- **Task**
Begin at the line containing "Fixpoint kept_from (j" in the data below and go on through the line containing "[Series.rolling(window, center, min_periods).mean()]", repeating each line exactly; include both ends and no other line.

[Stored items]

(** * NXT-Logger: the kinematic-derivative pipeline of [analyzer.py]

    A shallow embedding of the numeric core of the repository:
    [analyzer.py] ([moving_average], [safe_sample_rate],
    [summarize_stats], [analyze] with its reading and validation of the
    table) and [distance_log.py] ([clean_name], the loop of [log_data],
    the smoothing lines of [process_and_plot]).

    Numbers.  A pandas float64 cell is modelled as an extended rational:
    a finite rational, one of the two infinities, or NaN (the missing
    marker).  The special values follow IEEE-754 (NaN is absorbing,
    [inf - inf] and [inf / inf] are NaN, a non-zero finite value divided
    by zero is an infinity, every comparison with NaN is false).  Finite
    arithmetic is exact: rounding, overflow and the sign of zero are not
    modelled.

    Tables.  A DataFrame is a record of columns of equal length; a Series
    is a [list cell] indexed from 0 (the index after [reset_index]). *)

From Stdlib Require Import List ZArith QArith Qcanon Qround Bool Lia Sorted.
From Stdlib Require Ascii String.
Import String.StringSyntax.
Delimit Scope string_scope with string.
Import ListNotations.

Set Implicit Arguments.

(** ** Cells *)

Inductive cell : Type :=
| Fin (q : Qc)
| PInf
| NInf
| NaN.

Definition qc_of_Z (z : Z) : Qc := Q2Qc (inject_Z z).
Definition frac (n : Z) (d : positive) : Qc := Q2Qc (n # d).

Definition Qcltb (a b : Qc) : bool :=
  match (a ?= b)%Qc with Lt => true | _ => false end.
Definition Qceqb (a b : Qc) : bool :=
  match (a ?= b)%Qc with Eq => true | _ => false end.

(** [pd.isna] / [pd.notna]: only NaN is missing, an infinity is not. *)
Definition isna (x : cell) : bool :=
  match x with NaN => true | _ => false end.
Definition notna (x : cell) : bool := negb (isna x).

(** [np.isinf] *)
Definition isinf (x : cell) : bool :=
  match x with PInf | NInf => true | _ => false end.

(** [np.isfinite] *)
Definition isfinite (x : cell) : bool :=
  match x with Fin _ => true | _ => false end.

Definition fneg (x : cell) : cell :=
  match x with
  | Fin a => Fin (- a)
  | PInf => NInf
  | NInf => PInf
  | NaN => NaN
  end.

(** float addition *)
Definition fadd (x y : cell) : cell :=
  match x, y with
  | NaN, _ | _, NaN => NaN
  | Fin a, Fin b => Fin (a + b)
  | PInf, NInf | NInf, PInf => NaN
  | PInf, _ | _, PInf => PInf
  | NInf, _ | _, NInf => NInf
  end.

(** float subtraction.  On two finite cells the difference is the exact
    one: the float64 operation rounds it, and yields an infinity when it
    overflows. *)
Definition fsub (x y : cell) : cell := fadd x (fneg y).

(** float division as numpy performs it on arrays (no exception).  On
    two finite cells with a non-zero divisor the quotient is the exact
    one: the float64 operation rounds it, and yields an infinity when it
    overflows.  What the derivative columns satisfy after the Sanitizer is
    therefore stated from the cells the Series holds before it, not from
    the input table. *)
Definition fdiv (x y : cell) : cell :=
  match x, y with
  | NaN, _ | _, NaN => NaN
  | Fin a, Fin b =>
      if Qceqb b 0 then
        (if Qceqb a 0 then NaN else if Qcltb 0 a then PInf else NInf)
      else Fin (a / b)
  | Fin _, _ => Fin 0
  | PInf, Fin b => if Qcltb b 0 then NInf else PInf
  | NInf, Fin b => if Qcltb b 0 then PInf else NInf
  | _, _ => NaN
  end.

(** [x > y] on floats *)
Definition fgt (x y : cell) : bool :=
  match x, y with
  | NaN, _ | _, NaN => false
  | Fin a, Fin b => Qcltb b a
  | PInf, PInf => false
  | PInf, _ => true
  | Fin _, NInf => true
  | _, _ => false
  end.

(** [x <= y] on floats *)
Definition fle (x y : cell) : bool :=
  match x, y with
  | NaN, _ | _, NaN => false
  | _, _ => negb (fgt x y)
  end.

(** ** Series operations of pandas *)

Fixpoint map2 (A B C : Type) (f : A -> B -> C) (xs : list A) (ys : list B)
  : list C :=
  match xs, ys with
  | x :: xs', y :: ys' => f x y :: map2 f xs' ys'
  | _, _ => []
  end.

(** [Series.diff()]: the first cell is NaN, cell [i] is [s[i] - s[i-1]]. *)
Definition diff (s : list cell) : list cell :=
  match s with
  | [] => []
  | _ :: tl => NaN :: map2 fsub tl s
  end.

(** [a / b] on two Series that share their index. *)
Definition series_div (a b : list cell) : list cell := map2 fdiv a b.

(** Boolean indexing [s[mask]] followed by [reset_index(drop=True)]. *)
Fixpoint select (A : Type) (mask : list bool) (s : list A) : list A :=
  match mask, s with
  | m :: mask', x :: s' => if m then x :: select mask' s' else select mask' s'
  | _, _ => []
  end.

(** The positions (in the table before filtering) of the rows a mask keeps. *)
Fixpoint kept_from (j : nat) (mask : list bool) : list nat :=
  match mask with
  | [] => []
  | m :: mask' => if m then j :: kept_from (S j) mask' else kept_from (S j) mask'
  end.

Definition sanitize (x : cell) : cell := if isinf x then NaN else x.

(** ** Rolling windows

    [Series.rolling(window, center, min_periods).mean()] for an integer
    window.  pandas validates the arguments (a negative window, a negative
    [min_periods] or [min_periods > window] raise [ValueError]), turns
    infinite inputs into NaN before the windowed computation, places the
    window of index [i] at [[i + 1 + offset - window, i + 1 + offset)]
    clipped to the Series ([offset = (window - 1) // 2] when centered, 0
    otherwise), and yields the mean of the non-missing cells of the window
    when there are at least [min_periods] (and at least one) of them, NaN
    otherwise.  This is the behaviour of pandas 1.x and 2.x, the versions
    that accept [fillna(method="bfill")]. *)

Definition clip (lo hi x : Z) : Z := Z.max lo (Z.min hi x).
(** What a call of [xsalsa20poly1305_secretbox] that passes the length
    check does. *)
Lemma secretbox_run (c m : list Z) (mlen : nat) (n k : list Z) :
  (24 <= length n)%nat -> (32 <= mlen)%nat ->
  (mlen <= length c)%nat -> (mlen <= length m)%nat ->
  let x := xsalsa20_xor_buffer c m mlen n k in
  let mac := poly1305_auth (take (mlen - 32) (drop 32 x)) (take 32 x) in
  xsalsa20poly1305_secretbox poly1305_auth c m mlen n k
  = Run (0, replicate 16 0 ++ ((fun i => mac !!! i) <$> seq 0 16) ++ drop 32 x)
        (xsalsa20_trace "xsalsa20_stream_xor" n k mlen
         ++ [Poly1305_auth (take (mlen - 32) (drop 32 x)) (take 32 x)]).
Proof.
  intros Hn Hmlen Hc Hm x mac. unfold xsalsa20poly1305_secretbox.
  replace (mlen <? 32)%nat with false by (symmetry; apply Nat.ltb_ge; lia).
  rewrite xsalsa20_stream_xor_buffer by assumption.
  unfold call_poly1305_auth, emit.
  unfold mbind, M_bind. cbn [mret M_ret value trace].
  fold x. fold mac.
  assert (Hx : length x = length c) by (apply length_xsalsa20_xor_buffer; assumption).
  clearbody mac x.
  rewrite app_nil_r. f_equal. f_equal.
  rewrite (for_range_write (fun i => mac !!! i) 16 16 x) by lia.
  rewrite for_range_write_0
    by (rewrite !length_app, length_take, length_fmap, length_seq, length_drop; lia).
  change ((fun _ : nat => 0) <$> seq 0 16) with (replicate 16 0).
  f_equal.
  replace 16%nat with (length (take 16 x)) at 1 by (rewrite length_take; lia).
  rewrite drop_app_length. reflexivity.
Qed.

(** What a call of [xsalsa20poly1305_secretbox_open] does up to the
    verification, and when the verification fails. *)
Lemma secretbox_open_reject (m c : list Z) (clen : nat) (n k : list Z) :
  (24 <= length n)%nat -> (32 <= clen)%nat ->
  poly1305_auth_verify (take 16 (drop 16 c)) (take (clen - 32) (drop 32 c)) (mac_key n k)
    <> 0 ->
  xsalsa20poly1305_secretbox_open poly1305_auth_verify m c clen n k
  = Run (-1, m)
        (xsalsa20_trace "xsalsa20_stream" n k 32
         ++ [ Poly1305_auth_verify (take 16 (drop 16 c)) (take (clen - 32) (drop 32 c))
                (mac_key n k);
              Scope_exit "xsalsa20poly1305_secretbox_open" (mac_key n k) ]).
Proof.
  intros Hn Hclen Hv. unfold xsalsa20poly1305_secretbox_open.
  replace (clen <? 32)%nat with false by (symmetry; apply Nat.ltb_ge; lia).
  rewrite xsalsa20_stream_mac_key by exact Hn.
  unfold call_poly1305_auth_verify, emit.
  unfold mbind, M_bind. cbn [mret M_ret value trace].
  rewrite !(proj2 (Z.eqb_neq _ _) Hv).
  cbn [negb value trace]. reflexivity.
Qed.

Lemma secretbox_open_accept (m c : list Z) (clen : nat) (n k : list Z) :
  (24 <= length n)%nat -> (32 <= clen)%nat ->
  (clen <= length m)%nat -> (clen <= length c)%nat ->
  poly1305_auth_verify (take 16 (drop 16 c)) (take (clen - 32) (drop 32 c)) (mac_key n k)
    = 0 ->
  xsalsa20poly1305_secretbox_open poly1305_auth_verify m c clen n k
  = Run (0, replicate 32 0 ++ drop 32 (xsalsa20_xor_buffer m c clen n k))
        (xsalsa20_trace "xsalsa20_stream" n k 32
         ++ Poly1305_auth_verify (take 16 (drop 16 c)) (take (clen - 32) (drop 32 c))
              (mac_key n k)
         :: xsalsa20_trace "xsalsa20_stream_xor" n k clen
         ++ [Scope_exit "xsalsa20poly1305_secretbox_open" (mac_key n k)]).
Proof.
  intros Hn Hclen Hm Hc Hv. unfold xsalsa20poly1305_secretbox_open.
  replace (clen <? 32)%nat with false by (symmetry; apply Nat.ltb_ge; lia).
  rewrite xsalsa20_stream_mac_key by exact Hn.
  unfold call_poly1305_auth_verify, emit.
  unfold mbind, M_bind. cbn [mret M_ret value trace].
  rewrite !Hv. cbn [Z.eqb negb].
  rewrite xsalsa20_stream_xor_buffer by assumption.
  cbn [value trace].
  rewrite for_range_write_0 by (rewrite length_xsalsa20_xor_buffer; lia).
  change ((fun _ : nat => 0) <$> seq 0 32) with (replicate 32 0).
  rewrite app_nil_r. reflexivity.
Qed.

- **Response**
Fixpoint kept_from (j : nat) (mask : list bool) : list nat :=
  match mask with
  | [] => []
  | m :: mask' => if m then j :: kept_from (S j) mask' else kept_from (S j) mask'
  end.

Definition sanitize (x : cell) : cell := if isinf x then NaN else x.

(** ** Rolling windows

    [Series.rolling(window, center, min_periods).mean()] for an integer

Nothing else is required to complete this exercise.